White v. Preferred Research, Inc.

432 S.E.2d 506 | S.C. Ct. App. | 1993

432 S.E.2d 506 (1993)

John E. WHITE, Jr., Respondent,
v.
PREFERRED RESEARCH, INC., a Georgia Corporation; Preferred Research, Inc., a South Carolina Corporation; Richard McCauley; John B. Spangler, Jr.; First American Title Insurance Company; Peyton M. Chichester, III; and PRO, Inc.,
of whom Preferred Research, Inc., a Georgia Corporation; Preferred Research, Inc., a South Carolina Corporation; Richard McCauley; John B. Spangler, Jr.; Peyton M. Chichester, III; and PRO, Inc., are Appellants.

No. 2039.

Court of Appeals of South Carolina.

Submitted April 12, 1993.
Decided June 21, 1993.

*507 James B. Richardson, Jr. of Svalina, Richardson & Smith, Columbia, for appellants.

C. Richard Kelly, Columbia, for respondent.

PER CURIAM:

This is an appeal from an order of the circuit court confirming an arbitration award. Richard McCauley, John B. Spangler, Jr., and Peyton M. Chichester, III, appeal on the ground that the court lacked personal jurisdiction over them. They and the other appellants also seek to vacate the arbitrator's award on the ground that the award was without evidentiary support in the record. We affirm.

1. McCauley, Spangler, and Chichester first raised lack of personal jurisdiction in their answer to White's complaint. However, when the case was called for trial on May 7, 1990, the parties, in a pretrial conference with the judge, agreed the case should be submitted to binding arbitration. Pursuant to this agreement, the circuit court entered a consent order, drafted by the attorney of McCauley, Spangler, and Chichester, ordering the case to arbitration. The order specified that the arbitration and any appeal therefrom was to be held under the provisions of the Uniform Arbitration Act.[1] Pursuant to the order, McCauley, Spangler, and Chichester proceeded to arbitration without objection.[2] By voluntarily submitting to binding arbitration, they waived the defense of lack of personal jurisdiction. Cf. S.M. Wolff Co. v. Tulkoff, 9 N.Y.2d 356, 214 N.Y.S.2d 374, 174 N.E.2d 478 (1961).

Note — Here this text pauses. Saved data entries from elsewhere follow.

(** * cinode/golib: the encrypted, content-addressed blob store

    A shallow embedding of the Go package [blobstore]
    (hashvalidation.go, blobstorage.go, the directory blob writer) together
    with the parts of the standard library it calls ([encoding/hex],
    [crypto/sha512], [io.Copy], [bytes.Buffer], [sort.Sort]) and of the
    cipher factory it is built on.

    Part I holds the definitions, Part II the theorems. *)

From Stdlib Require Import ZArith List String Ascii Lia Bool.
From Stdlib Require Import Permutation Sorted OrderedTypeEx.
From Stdlib Require Strings.Byte DecimalString.
From stdpp Require Import gmap strings sorting.

Import ListNotations.
Local Open Scope Z_scope.
Local Open Scope list_scope.

Abbreviation byte := Byte.byte.

(* ===================================================================== *)
(** * Part I: definitions                                                  *)
(* ===================================================================== *)

(** ** Bytes *)

Definition Z_of_byte (b : byte) : Z := Z.of_N (Byte.to_N b).

Definition byte_of_N (n : N) : byte :=
  match Byte.of_N n with
  | Some b => b
  | None => Byte.x00
  end.

(** Conversion [byte(z)] of Go: the low eight bits. *)
Definition byte_of_Z (z : Z) : byte := byte_of_N (Z.to_N (z mod 256)).

(** [a ^ b] on bytes. *)
Definition byte_xor (a b : byte) : byte :=
  byte_of_N (N.lxor (Byte.to_N a) (Byte.to_N b)).

(** [len(p)] as a Go [int]. *)
Definition len {A} (l : list A) : Z := Z.of_nat (List.length l).

(** [[]byte(s)] and [string(b)]. *)
Definition bytes_of_string (s : string) : list byte := list_byte_of_string s.
Definition string_of_bytes (b : list byte) : string := string_of_list_byte b.

(** ** encoding/hex *)

Module hex.

(** [const hextable = "0123456789abcdef"] *)
Definition hextable : list ascii :=
  list_ascii_of_string "0123456789abcdef".

Definition digit (n : N) : ascii :=
  nth (N.to_nat n) hextable "0"%char.

(** [EncodeToString]: for every byte [v], [hextable[v>>4]] then
    [hextable[v&0x0f]]. *)
Fixpoint EncodeToString (src : list byte) : string :=
  match src with
  | [] => EmptyString
  | v :: rest =>
      String (digit (N.shiftr (Byte.to_N v) 4))
        (String (digit (N.land (Byte.to_N v) 15)) (EncodeToString rest))
  end.
Lemma baseline_policy_schedule_witness :
  exists sched sp,
    baseline_policy (make_default_env 600 "standard") = Some (sched, sp) /\
    map fst sched = py_range 0 24 /\
    Permutation (scheduled_names sched) (map name default_appliances) /\
    (forall k a, nth_error default_appliances k = Some a ->
       exists vs, dict_get sched (zsum (map eff_duration (firstn k default_appliances))) = Some vs /\
                  In (name a) vs).
Proof.
  destruct (baseline_policy (make_default_env 600 "standard")) as [[sched sp]|] eqn:E;
    [|vm_compute in E; discriminate].
  exists sched, sp. split; [reflexivity|].
  exact (baseline_policy_schedule (make_default_env 600 "standard") sched sp E).
Defined.

(** X3: for a household on one of the three pricing tables,
    [_greedy_policy] returns a schedule that keeps the keys [0..23] and
    lists every appliance name exactly as often as the household has it,
    together with 24 setpoints. *)
Theorem greedy_policy_schedule (st : Household) (p : Profile) :
  tou_pricing st = new_TOUPricing (profile_name p) ->
  exists sched sp, greedy_policy st = Some (sched, sp) /\
    map fst sched = py_range 0 24 /\
    Permutation (scheduled_names sched) (map name (appliances st)) /\
    List.length sp = 24%nat.
Proof.
  intros Ht.
  destruct (greedy_policy_profile st p Ht) as [sched [sp [Eg [Eh _]]]].
  exists sched, sp. split; [exact Eg|].
  unfold greedy_policy in Eg. rewrite (tou_prices_profile st p Ht) in Eg. cbn [obind] in Eg.
  destruct (greedy_loop_spec p
              (sort_by (fun a b => deadlineHour a <=? deadlineHour b) (appliances st))
              empty_schedule empty_schedule_keys) as [s [Es [Ks _]]].
  rewrite Es in Eg. cbn [obind] in Eg.
  rewrite Eh in Eg. cbn [obind] in Eg.
  injection Eg as <-. split; [exact Ks|]. split.
  - eapply perm_trans; [exact (greedy_loop_perm _ _ _ _ Es)|].
    unfold empty_schedule, scheduled_names. simpl. rewrite app_nil_r.
    apply Permutation_map, sort_by_perm.
  - unfold greedy_hvac in Eh. destruct (peak_threshold _); cbn [obind] in Eh; [|discriminate].
    rewrite (map_opt_length _ _ _ Eh). reflexivity.
Qed.

Lemma greedy_policy_schedule_witness :
  exists sched sp, greedy_policy (make_default_env 600 "summer") = Some (sched, sp) /\
    map fst sched = py_range 0 24 /\
    Permutation (scheduled_names sched) (map name (appliances (make_default_env 600 "summer"))) /\
    List.length sp = 24%nat.
Proof. apply (greedy_policy_schedule (make_default_env 600 "summer") Summer). reflexivity. Defined.

(** X4: a simulated day reports 24 hourly usages and 24 hourly costs; its
    totals are their sums; the cost of each hour is its usage times the
    tariff of that hour; and the daily budget it reports already counts the
    energy of the simulated day in the month's usage. *)
Theorem simulate_day_totals (st : Household) (schedule : Schedule) (sp : list Q)
    (m : Metrics) (st' : Household) :
  simulate_day st schedule sp = Some (m, st') ->
  List.length (m_hourly_usage m) = 24%nat /\ List.length (m_hourly_costs m) = 24%nat /\
  (total_kwh m == qsum (m_hourly_usage m))%Q /\
  (total_cost m == qsum (m_hourly_costs m))%Q /\
  (forall h, 0 <= h < 24 -> exists price u,
     get_price (tou_pricing st) h = Some price /\
     nth_error (m_hourly_usage m) (Z.to_nat h) = Some u /\
     nth_error (m_hourly_costs m) (Z.to_nat h) = Some (u * price)%Q) /\
  daily_budget_kwh m =
    (if monthDays st - currentDay st + 1 <=? 0 then 0%Q
     else ((monthlyBudget st - (energyUsedMonth st + total_kwh m))
           / inject_Z (monthDays st - currentDay st + 1))%Q).
Proof.
  intros H. pose proof (simulate_day_hours _ _ _ _ _ H) as Hh. cbv beta zeta in Hh.
  destruct Hh as [_ [U [C [G [EE [EC _]]]]]].
  destruct (simulate_day_inv _ _ _ _ _ H)
    as [s [_ [_ [_ [_ [Ek [_ [_ [_ [_ [_ [Eb [Emb [Ecd [Emd Eeu]]]]]]]]]]]]]]].
  split; [rewrite U, length_map, length_seq; reflexivity|].
  split; [rewrite C, length_map, length_seq; reflexivity|].
  split; [rewrite U; exact EE|].
  split; [rewrite C; exact EC|].
  split.
  - intros h Hh. rewrite U, C.
    pose proof (G (Z.to_nat h) ltac:(lia)) as Gh.
    exists (match get_price (tou_pricing st) (Z.of_nat (Z.to_nat h)) with
            | Some p => p | None => 0%Q end).
    eexists. split; [|split; rewrite nth_error_map_seq by lia; reflexivity].
    rewrite Z2Nat.id in Gh |- * by lia. exact Gh.
  - rewrite Eb. unfold get_daily_budget. rewrite Emb, Ecd, Emd, Eeu, Ek. reflexivity.
Qed.

Lemma simulate_day_totals_witness :
  exists m st',
    simulate_day (make_default_env 600 "summer") fixed_schedule [] = Some (m, st') /\
    List.length (m_hourly_usage m) = 24%nat /\ List.length (m_hourly_costs m) = 24%nat /\
    (total_kwh m == qsum (m_hourly_usage m))%Q /\
    (total_cost m == qsum (m_hourly_costs m))%Q /\
    (forall h, 0 <= h < 24 -> exists price u,
       get_price (tou_pricing (make_default_env 600 "summer")) h = Some price /\
       nth_error (m_hourly_usage m) (Z.to_nat h) = Some u /\
       nth_error (m_hourly_costs m) (Z.to_nat h) = Some (u * price)%Q) /\
    daily_budget_kwh m =
      (if 30 - 1 + 1 <=? 0 then 0%Q
       else ((600 - (0 + total_kwh m)) / inject_Z (30 - 1 + 1))%Q).
Proof.
  destruct (simulate_day (make_default_env 600 "summer") fixed_schedule []) as [[m st']|] eqn:E;
    [|vm_compute in E; discriminate].
  exists m, st'. split; [reflexivity|].
  exact (simulate_day_totals (make_default_env 600 "summer") fixed_schedule [] m st' E).
Defined.

(** X5: when every scheduled appliance runs a whole number [d >= 0] of hours
    from a start [s] with [0 <= s] and [s + d <= 24], the day's energy is the
    HVAC power for 24 hours plus the [energy_required] of each scheduled
    appliance. *)
Theorem simulate_day_energy (st : Household) (schedule : Schedule) (sp : list Q)
    (m : Metrics) (st' : Household) :
  simulate_day st schedule sp = Some (m, st') ->
  (forall a s, In a (appliances st') -> scheduled_start a = Some s ->
     exists d, (durationHours a == inject_Z d)%Q /\ 0 <= d /\ 0 <= s /\ s + d <= 24) ->
  (total_kwh m == 24 * hvac_powerkW (hvac st) +
     qsum (map (fun a => match scheduled_start a with
                         | Some _ => energy_required a | None => 0%Q end) (appliances st')))%Q.
Proof.
  intros H Hrun. pose proof (simulate_day_hours _ _ _ _ _ H) as Hh. cbv beta zeta in Hh.
  destruct Hh as [Ea [_ [_ [_ [EE _]]]]].
  rewrite EE, <- Ea.
  rewrite (qsum_map_Qeq _ (fun j => qsum (map (fun a => hour_draw a (Z.of_nat j)) (appliances st'))
                                    + hvac_powerkW (hvac st))%Q).
  2: { intros j _. rewrite appliance_usage_qsum. ring. }
  rewrite qsum_map_plus, qsum_const, length_seq.
  rewrite (qsum_swap (fun a j => hour_draw a (Z.of_nat j))).
  rewrite (qsum_map_Qeq (fun a => qsum (map (fun j => hour_draw a (Z.of_nat j)) (seq 0 24)))
             (fun a => match scheduled_start a with
                       | Some _ => energy_required a | None => 0%Q end)).
  - change (inject_Z (Z.of_nat 24)) with 24%Q. ring.
  - intros a Ha. destruct (scheduled_start a) as [s|] eqn:Es.
    + destruct (Hrun a s Ha Es) as [d [Hd [Hd0 [Hs0 Hsd]]]].
      exact (hour_draw_day a s d Es Hd Hd0 Hs0 Hsd).
    + rewrite (qsum_map_Qeq _ (fun _ => 0%Q)); [apply qsum_zero|].
      intros j _. unfold hour_draw. rewrite Es. reflexivity.
Qed.
(** What a lookup finds on the other side. *)
Lemma header_block_get (h : header_map) (k v : gostring) :
  header_block_ok h -> h !! k = Some v ->
  normal_headers h !! canonicalHeaderKey k = Some v /\ headerGet (normal_headers h) k = v.
Proof.
  intros Hb Hl. destruct (Hb) as [Hh Ha]. destruct (Hh k v Hl) as (_ & _ & Hk & Ht & Hv).
  assert (E : normal_headers h !! canonicalHeaderKey k = Some v)
    by by rewrite (normal_headers_lookup h k v Ha Hl), normal_clean.
  split; [done|]. rewrite headerGet_canonical, E by (done || by apply header_block_keys). done.
Qed.

Lemma parse_header_block (h : header_map) (body : gostring) :
  header_block_ok h ->
  parse_headers (print_headers (map_range h) ++ CRLF ++ body) ∅ = Ok (normal_headers h, body).
Proof.
  intros [Hh Ha]. apply parse_printed_map; [|done]. intros k v Hl.
  destruct (Hh k v Hl) as (Hc & Hn & _ & _ & Hv). split_and!; [done|done|].
  by apply clean_from_no_eol with false, clean_value_from.
Qed.

End Printed.

(** Parsed keys are canonical whatever the input. *)
Lemma parse_headers_canonical (next : gostring) (h h' : header_map) (rest : gostring) :
  map_Forall (fun k _ => canonicalHeaderKey k = k) h ->
  parse_headers next h = Ok (h', rest) ->
  map_Forall (fun k _ => canonicalHeaderKey k = k) h'.
Proof.
  remember (length next) as n eqn:Hn. revert next h Hn.
  induction (lt_wf n) as [n _ IH]. intros next h -> Hh.
  rewrite parse_headers_unfold. pose proof (lineSplit_shorter next) as Hs.
  destruct (sharedLineSplit next) as [next' [|c line]]; [by intros [= <- <-]|].
  destruct (sharedParseHeader (c :: line)) as [[key value]|e] eqn:E; [|done].
  intros Hp. eapply (IH (length next')); [by apply Hs|done| |exact Hp].
  apply map_Forall_insert_2; [|done]. unfold sharedParseHeader in E.
  destruct (IndexByte (c :: line) ":"%char); [|done].
  injection E as <- _. apply canonical_idemp.
Qed.

Lemma parse_headers_rest (next : gostring) (h h' : header_map) (rest : gostring) :
  parse_headers next h = Ok (h', rest) -> (length rest <= length next)%nat.
Proof.
  remember (length next) as n eqn:Hn. revert next h Hn.
  induction (lt_wf n) as [n _ IH]. intros next h ->.
  rewrite parse_headers_unfold. pose proof (lineSplit_shorter next) as Hs.
  pose proof (lineSplit_decomposes next) as [_ Hd].
  destruct (sharedLineSplit next) as [next' [|c line]]; cbn [fst snd] in *.
  - intros [= <- <-]. destruct Hd as [[-> ->]|[->|[[-> _]| ->]]]; simpl; lia.
  - destruct (sharedParseHeader (c :: line)) as [[key value]|e]; [|done].
    intros Hp. specialize (Hs ltac:(done)).
    specialize (IH (length next') Hs next' _ eq_refl Hp). lia.
Qed.

(** ** Tokens *)

(** Appending [string(b)] byte by byte re-encodes every byte above 127. *)
Definition reencode (s : gostring) : gostring := flat_map string_of_byte s.

Lemma reencode_ascii (s : gostring) : is_ascii s = true -> reencode s = s.
Proof.
  unfold is_ascii, reencode. induction s as [|c s IH]; [done|]. cbn [forallb flat_map].
  intros H. reflect_bool. rewrite IH by done. by rewrite string_of_byte_ascii.
Qed.

Lemma reencode_longer (s : gostring) : is_ascii s = false -> (length s < length (reencode s))%nat.
Proof.
  assert (forall t, length t <= length (reencode t))%nat as Hle.
  { unfold reencode. induction t as [|c t IH]; [done|]. cbn [flat_map]. rewrite length_app.
    assert (1 <= length (string_of_byte c))%nat; [|simpl; lia].
    unfold string_of_byte. destruct (byte_val c <? 128)%Z; simpl; lia. }
  unfold is_ascii, reencode. induction s as [|c s IH]; [done|]. cbn [forallb flat_map].
  rewrite length_app. specialize (Hle s). unfold reencode in Hle.
  destruct (byte_val c <? 128)%Z eqn:E; cbn [andb]; reflect_bool.
  - intros Hs. rewrite string_of_byte_ascii by done. specialize (IH Hs). simpl. lia.
  - intros _. rewrite string_of_byte_high by done. simpl. lia.
Qed.

Lemma token_loop_word (s t : gostring) :
  Forall (fun c => c <> SP /\ c <> TAB) s -> (t = [] \/ head t = Some SP \/ head t = Some TAB) ->
  token_loop (s ++ t) = (reencode s, t).
Proof.
  intros Hs Ht. induction Hs as [|c s [H1 H2] Hs IH]; cbn [app token_loop].
  - destruct t as [|d t]; [done|]. cbn [token_loop].
    destruct Ht as [?|[[= ->]|[= ->]]]; done.
  - rewrite !ceq_neq by done. cbn [negb andb]. by rewrite IH.
Qed.

Lemma word_token (s t : gostring) : word s -> token_loop (s ++ SP :: t) = (s, SP :: t).
Proof.
  intros [Ha Hs]. rewrite token_loop_word; [|eapply Forall_impl; [exact Hs|]|]; [|by intros c (? & ? & _)|auto].
  by rewrite reencode_ascii.
Qed.

Lemma word_no_eol (s : gostring) : word s -> no_eol s.
Proof.
  intros [_ Hs]. rewrite Forall_forall in Hs.
  split; intros Hin; destruct (Hs _ Hin) as (_ & _ & H1 & H2); done.
Qed.

#[export] Hint Resolve word_no_eol : gostr.
Lemma response_print_parse (r : Response) (tail : gostring) :
  wf_response r -> NewResponseFromBuffer (Response_String r ++ tail) = Ok (as_read r).
Proof.
  intros [[Hv1 Hv2] Hc (Hs1 & Hs2 & Hs3) Hh Hb]. apply print_parse; try done; [by apply parse_header_block|].
  cbn zeta. rewrite headerGet_canonical by (done || by apply header_block_keys).
  change (canonicalHeaderKey CONTENT_LENGTH) with CONTENT_LENGTH.
  destruct (normal_headers (rsp_Headers r) !! CONTENT_LENGTH) as [v|]; cbn [from_option id]; [by right|by left].
Qed.

End ResponseLemmas.

(** A number of [k] bytes is below [10 ^ k]. *)
Lemma parse_uint_bound (s : gostring) (n : Z) :
  (0 <= n)%Z -> ((n + 1) * 10 ^ slen s <= 2 ^ 63)%Z ->
  (0 <= (parse_uint_loop s n).1.1 < (n + 1) * 10 ^ slen s)%Z.
Proof.
  revert n. induction s as [|c s IH]; intros n Hn Hb.
  - cbn. unfold slen. simpl. lia.
  - assert (slen (c :: s) = slen s + 1)%Z as Hl by (unfold slen; simpl; lia).
    rewrite Hl, Z.pow_add_r in * by (unfold slen; lia). rewrite Z.pow_1_r in *.
    pose proof (Z.pow_pos_nonneg 10 (slen s) ltac:(lia) (slen_nonneg s)) as Hp.
    cbn [parse_uint_loop]. destruct (is_digit c) eqn:Ed; cbn [negb]; [|simpl; nia].
    unfold is_digit in Ed. reflect_bool. unfold digit_val in *.
    destruct (1844674407370955162 <=? n)%Z eqn:E1; reflect_bool; [nia|].
    destruct (2 ^ 64 - 1 <? _)%Z eqn:E2; reflect_bool; [nia|].
    specialize (IH (n * 10 + (byte_val c - 48))%Z). nia.
Qed.
(* ===== verification/Metrics.v ===== *)
(** * Process-wide counters and their exposition: src/rtspproxy/metrics.go

    [Metrics] with its counters at their width, the text the [/metrics]
    handler serves, and the start and stop of the HTTP server as a state
    machine over the package variables. *)

From stdpp Require Import gmap strings list fin_maps.
From Stdlib Require Import Ascii ZArith Lia.
From S2P Require Import Prelude GoStrings.

Local Open Scope go_scope.

(** ** Definitions *)

(** [atomic.Uint64] and [atomic.Int64] counters. *)
Record Metrics := mkMetrics {
  m_PacketsForwarded : Z;
  m_PacketsDropped : Z;
  m_BytesForwarded : Z;
  m_Reconnects : Z;
  m_ActiveStreams : Z;
  m_ActiveClients : Z;
  m_AuthFailures : Z;
  m_ConnectErrors : Z
}.

Definition metrics_zero : Metrics := mkMetrics 0 0 0 0 0 0 0 0.

Definition add_ConnectErrors (m : Metrics) (n : Z) : Metrics :=
  mkMetrics (m_PacketsForwarded m) (m_PacketsDropped m) (m_BytesForwarded m) (m_Reconnects m)
    (m_ActiveStreams m) (m_ActiveClients m) (m_AuthFailures m) (uint64_wrap (m_ConnectErrors m + n)).

Definition add_AuthFailures (m : Metrics) (n : Z) : Metrics :=
  mkMetrics (m_PacketsForwarded m) (m_PacketsDropped m) (m_BytesForwarded m) (m_Reconnects m)
    (m_ActiveStreams m) (m_ActiveClients m) (uint64_wrap (m_AuthFailures m + n)) (m_ConnectErrors m).

Definition add_ActiveClients (m : Metrics) (n : Z) : Metrics :=
  mkMetrics (m_PacketsForwarded m) (m_PacketsDropped m) (m_BytesForwarded m) (m_Reconnects m)
    (m_ActiveStreams m) (int64_wrap (m_ActiveClients m + n)) (m_AuthFailures m) (m_ConnectErrors m).

Definition add_ActiveStreams (m : Metrics) (n : Z) : Metrics :=
  mkMetrics (m_PacketsForwarded m) (m_PacketsDropped m) (m_BytesForwarded m) (m_Reconnects m)
    (int64_wrap (m_ActiveStreams m + n)) (m_ActiveClients m) (m_AuthFailures m) (m_ConnectErrors m).

Definition add_Reconnects (m : Metrics) (n : Z) : Metrics :=
  mkMetrics (m_PacketsForwarded m) (m_PacketsDropped m) (m_BytesForwarded m)
    (uint64_wrap (m_Reconnects m + n))
    (m_ActiveStreams m) (m_ActiveClients m) (m_AuthFailures m) (m_ConnectErrors m).

Definition nl : gostring := [LF].

(** The three [Fprintf]s of one metric. *)
Definition expose (name help kind value : gostring) : gostring :=
  (str "# HELP " ++ name ++ str " " ++ help ++ nl)
  ++ (str "# TYPE " ++ name ++ str " " ++ kind ++ nl)
  ++ (name ++ str " " ++ value ++ nl).

(** The metrics in the order they are written: name, help text, kind and
    value; [uptime] is the uptime in seconds formatted with [%.1f]. *)
Definition exposition_rows (m : Metrics) (uptime : gostring)
  : list (gostring * gostring * gostring * gostring) :=
  [ (str "rtsp_proxy_uptime_seconds", str "Time since process start.", str "gauge", uptime);
    (str "rtsp_proxy_packets_forwarded_total", str "RTP packets forwarded to clients.",
     str "counter", Itoa (m_PacketsForwarded m));
    (str "rtsp_proxy_packets_dropped_total", str "RTP packets dropped (slow clients).",
     str "counter", Itoa (m_PacketsDropped m));
    (str "rtsp_proxy_bytes_forwarded_total", str "Bytes of RTP data forwarded.",
     str "counter", Itoa (m_BytesForwarded m));
    (str "rtsp_proxy_reconnects_total", str "Upstream reconnect attempts.",
     str "counter", Itoa (m_Reconnects m));
    (str "rtsp_proxy_active_streams", str "Currently active streams.",
     str "gauge", Itoa (m_ActiveStreams m));
    (str "rtsp_proxy_active_clients", str "Currently connected clients.",
     str "gauge", Itoa (m_ActiveClients m));
    (str "rtsp_proxy_auth_failures_total", str "Authentication failures.",
     str "counter", Itoa (m_AuthFailures m));
    (str "rtsp_proxy_connect_errors_total", str "Upstream connect/dial errors.",
     str "counter", Itoa (m_ConnectErrors m)) ].

Definition Handler (m : Metrics) (uptime : gostring) : gostring :=
  concat (map (fun r => match r with (n, h, k, v) => expose n h k v end) (exposition_rows m uptime)).

(** The package variable [metricsServer] (nil or a running server), with
    the ports whose listener is still open. *)
Record metrics_server := mkMetricsServer {
  ms_server : option Z;
  ms_listening : gset Z
}.

(** [can_listen] is what [net.Listen] finds. *)
Definition StartMetricsServer (ms : metrics_server) (can_listen : bool) (port : Z)
  : metrics_server * option goerror :=
  if (port <=? 0)%Z then (ms, None)
  else match ms_server ms with
       | Some _ => (ms, None)
       | None =>
           if can_listen then (mkMetricsServer (Some port) ({[port]} ∪ ms_listening ms), None)
           else (ms, Some (ErrText (str "metrics listen")))
       end.

(** [http.Server.Shutdown] closes the server's listeners before it waits
    for the connections. *)
Definition ShutdownMetricsServer (ms : metrics_server) : metrics_server :=
  match ms_server ms with
  | None => ms
  | Some port => mkMetricsServer None (ms_listening ms ∖ {[port]})
  end.

(** ** Specification: reading the exposition back *)

(** The value of the sample line [name value]: the first line that starts
    with the name and a blank. *)
Fixpoint scrape_lines (name : gostring) (lines : list gostring) : option gostring :=
  match lines with
  | [] => None
  | l :: ls => if HasPrefix l (name ++ str " ") then Some (drop (S (length name)) l)
               else scrape_lines name ls
  end.

Definition scrape (name text : gostring) : option gostring := scrape_lines name (Split text LF).

(** ** Lemmas *)

(** The lines of an exposition whose parts hold no line feed. *)
Definition row_lines (r : gostring * gostring * gostring * gostring) : list gostring :=
  match r with
  | (n, h, k, v) =>
      [str "# HELP " ++ n ++ str " " ++ h; str "# TYPE " ++ n ++ str " " ++ k; n ++ str " " ++ v]
  end.

Definition row_clean (r : gostring * gostring * gostring * gostring) : Prop :=
  Forall (fun l => LF ∉ l) (row_lines r).

Lemma expose_lines (n h k v t : gostring) :
  expose n h k v ++ t
  = (str "# HELP " ++ n ++ str " " ++ h) ++ LF :: (str "# TYPE " ++ n ++ str " " ++ k) ++ LF ::
    (n ++ str " " ++ v) ++ LF :: t.
Proof. unfold expose, nl. by rewrite <-!app_assoc. Qed.

Lemma Split_rows (rows : list (gostring * gostring * gostring * gostring)) :
  Forall row_clean rows ->
  Split (concat (map (fun r => match r with (n, h, k, v) => expose n h k v end) rows)) LF
  = concat (map row_lines rows) ++ [[]].
Proof.
  induction 1 as [|[[[n h] k] v] rows Hr Hrs IH]; [done|].
  inversion Hr as [|? ? H1 Hr1]; subst. inversion Hr1 as [|? ? H2 Hr2]; subst.
  inversion Hr2 as [|? ? H3 _]; subst.
  cbn [map concat row_lines]. rewrite expose_lines, !Split_app by done. by rewrite IH.
Qed.

Lemma Itoa_no_LF (n : Z) : LF ∉ Itoa n.
Proof.
  assert (Hd : forall k, (0 <= k)%Z -> LF ∉ map digit_char (digits_of 10 k)).
  { intros k Hk Hin. pose proof (Itoa_digits k Hk) as HF. unfold Itoa in HF.
    rewrite (proj2 (Z.ltb_ge k 0) Hk) in HF.
    rewrite Forall_forall in HF. apply HF in Hin. by vm_compute in Hin. }
  unfold Itoa. destruct (n <? 0)%Z eqn:E; reflect_bool.
  - apply not_elem_of_cons. split; [done|]. apply Hd. lia.
  - by apply Hd.
Qed.

Lemma LF_app (s t : gostring) : LF ∉ s -> LF ∉ t -> LF ∉ s ++ t.
Proof. intros Hs Ht. rewrite elem_of_app. tauto. Qed.

(** A row whose name and texts are fixed strings. *)
Lemma row_clean_intro (n h k v : gostring) :
  (LF ∉ n) -> (LF ∉ h) -> (LF ∉ k) -> (LF ∉ v) -> row_clean (n, h, k, v).
Proof.
  intros Hn Hh Hk Hv. unfold row_clean, row_lines.
  assert (Hsp : LF ∉ str " ") by (apply (bool_decide_unpack _); by vm_compute).
  assert (Hhelp : LF ∉ str "# HELP ") by (apply (bool_decide_unpack _); by vm_compute).
  assert (Htype : LF ∉ str "# TYPE ") by (apply (bool_decide_unpack _); by vm_compute).
  repeat apply Forall_cons_2; try apply Forall_nil_2; repeat apply LF_app; done.
Qed.

Lemma exposition_clean (m : Metrics) (uptime : gostring) :
  LF ∉ uptime -> Forall row_clean (exposition_rows m uptime).
Proof.
  intros Hu. unfold exposition_rows.
  repeat (apply Forall_cons_2;
    [apply row_clean_intro;
       [apply (bool_decide_unpack _); by vm_compute..|first [done | apply Itoa_no_LF]]|]).
  apply Forall_nil_2.
Qed.

(** ** Properties *)

(** A scraper that looks up a metric by name in the text the handler
    serves finds exactly the value of that metric, for every metric of
    the exposition and every state of the counters: no metric name is a
    prefix of another one's sample, and comment lines never shadow a
    sample. *)
Theorem exposition_scrapes (m : Metrics) (uptime name help kind value : gostring) :
  LF ∉ uptime -> (name, help, kind, value) ∈ exposition_rows m uptime ->
  scrape name (Handler m uptime) = Some value.
Proof.
  intros Hu Hin. unfold scrape, Handler.
  rewrite Split_rows by by apply exposition_clean.
  unfold exposition_rows in Hin |- *.
  repeat match type of Hin with context [Itoa ?x] =>
    let v := fresh "v" in set (v := Itoa x) in *; clearbody v end.
  repeat (apply elem_of_cons in Hin as [[= -> -> -> ->]|Hin]; [by vm_compute|]).
  by apply elem_of_nil in Hin.
Qed.

Lemma exposition_scrapes_witness :
  scrape (str "rtsp_proxy_active_clients") (Handler (mkMetrics 10 0 9 0 1 (-2) 0 3) (str "3.5"))
  = Some (str "-2").
Proof.
  apply (exposition_scrapes (mkMetrics 10 0 9 0 1 (-2) 0 3) (str "3.5")
           (str "rtsp_proxy_active_clients") (str "Currently connected clients.") (str "gauge")).
  - apply (bool_decide_unpack _); by vm_compute.
  - apply (bool_decide_unpack _); by vm_compute.
Defined.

2. On September 25, 1990, the arbitrator filed his award granting White $49,361.00 against McCauley, Spangler, Chichester, and all other defendants. White moved to confirm the award pursuant to S.C.Code Ann. § 15-48-120. By an order of October 9, 1990, the circuit court confirmed the award and entered judgment for White against all the adverse parties. As far as the record discloses, no party made application to the court to vacate or modify the award within ninety days after receiving it.

The appellants now seek to set aside the arbitrator's award on the ground that it was without evidentiary support in the record. Instead of relying on the provisions of S.C.Code Ann. § 15-48-130, which they contend is not applicable, they argue this proceeding should be viewed as a common law arbitration, because there was no agreement to arbitrate.

The argument is without merit. The parties agreed to submit to binding arbitration. That agreement was embodied in a consent order. The appellants proceeded to arbitrate the dispute pursuant to that *508 order. Upon the motion of White, the circuit court properly confirmed the arbitrator's award in compliance with S.C.Code Ann. § 15-48-120. Neither in the circuit court nor before this Court on appeal have the appellants shown any ground for vacating the arbitration award. See S.C.Code Ann. § 15-48-130. Accordingly, we affirm the judgment of the circuit court.

In conclusion, we emphasize that arbitration is not litigation carried on by other means. It is intended to be, and it is, an alternative means for resolving disputes without the cost and delay of a lawsuit. Judicial review of an arbitration award is limited in scope. Attempts to convert arbitration into a trial-like judicial proceeding are looked upon with disfavor.

AFFIRMED.

NOTES

[1] S.C.Code Ann. § 15-48-10 to -240 (Supp. 1991).

[2] During the arbitration, they moved before the arbitrator for summary judgment pursuant to Rule 56, SCRCP. No grounds are stated in the motion as required by Rule 7(b), SCRCP, although it appears they asserted lack of personal jurisdiction when arguing the motion before the arbitrator. Arbitration is not a judicial proceeding governed by the rules of civil procedure. See Ruff v. Metropolitan Property & Liability Insurance Co., 508 A.2d 672 (R.I.1986). Thus, the Rule 56 motion was not proper. In any event, because the parties had already voluntarily submitted the matter to binding arbitration, the defense of lack of personal jurisdiction had been waived and was no longer available.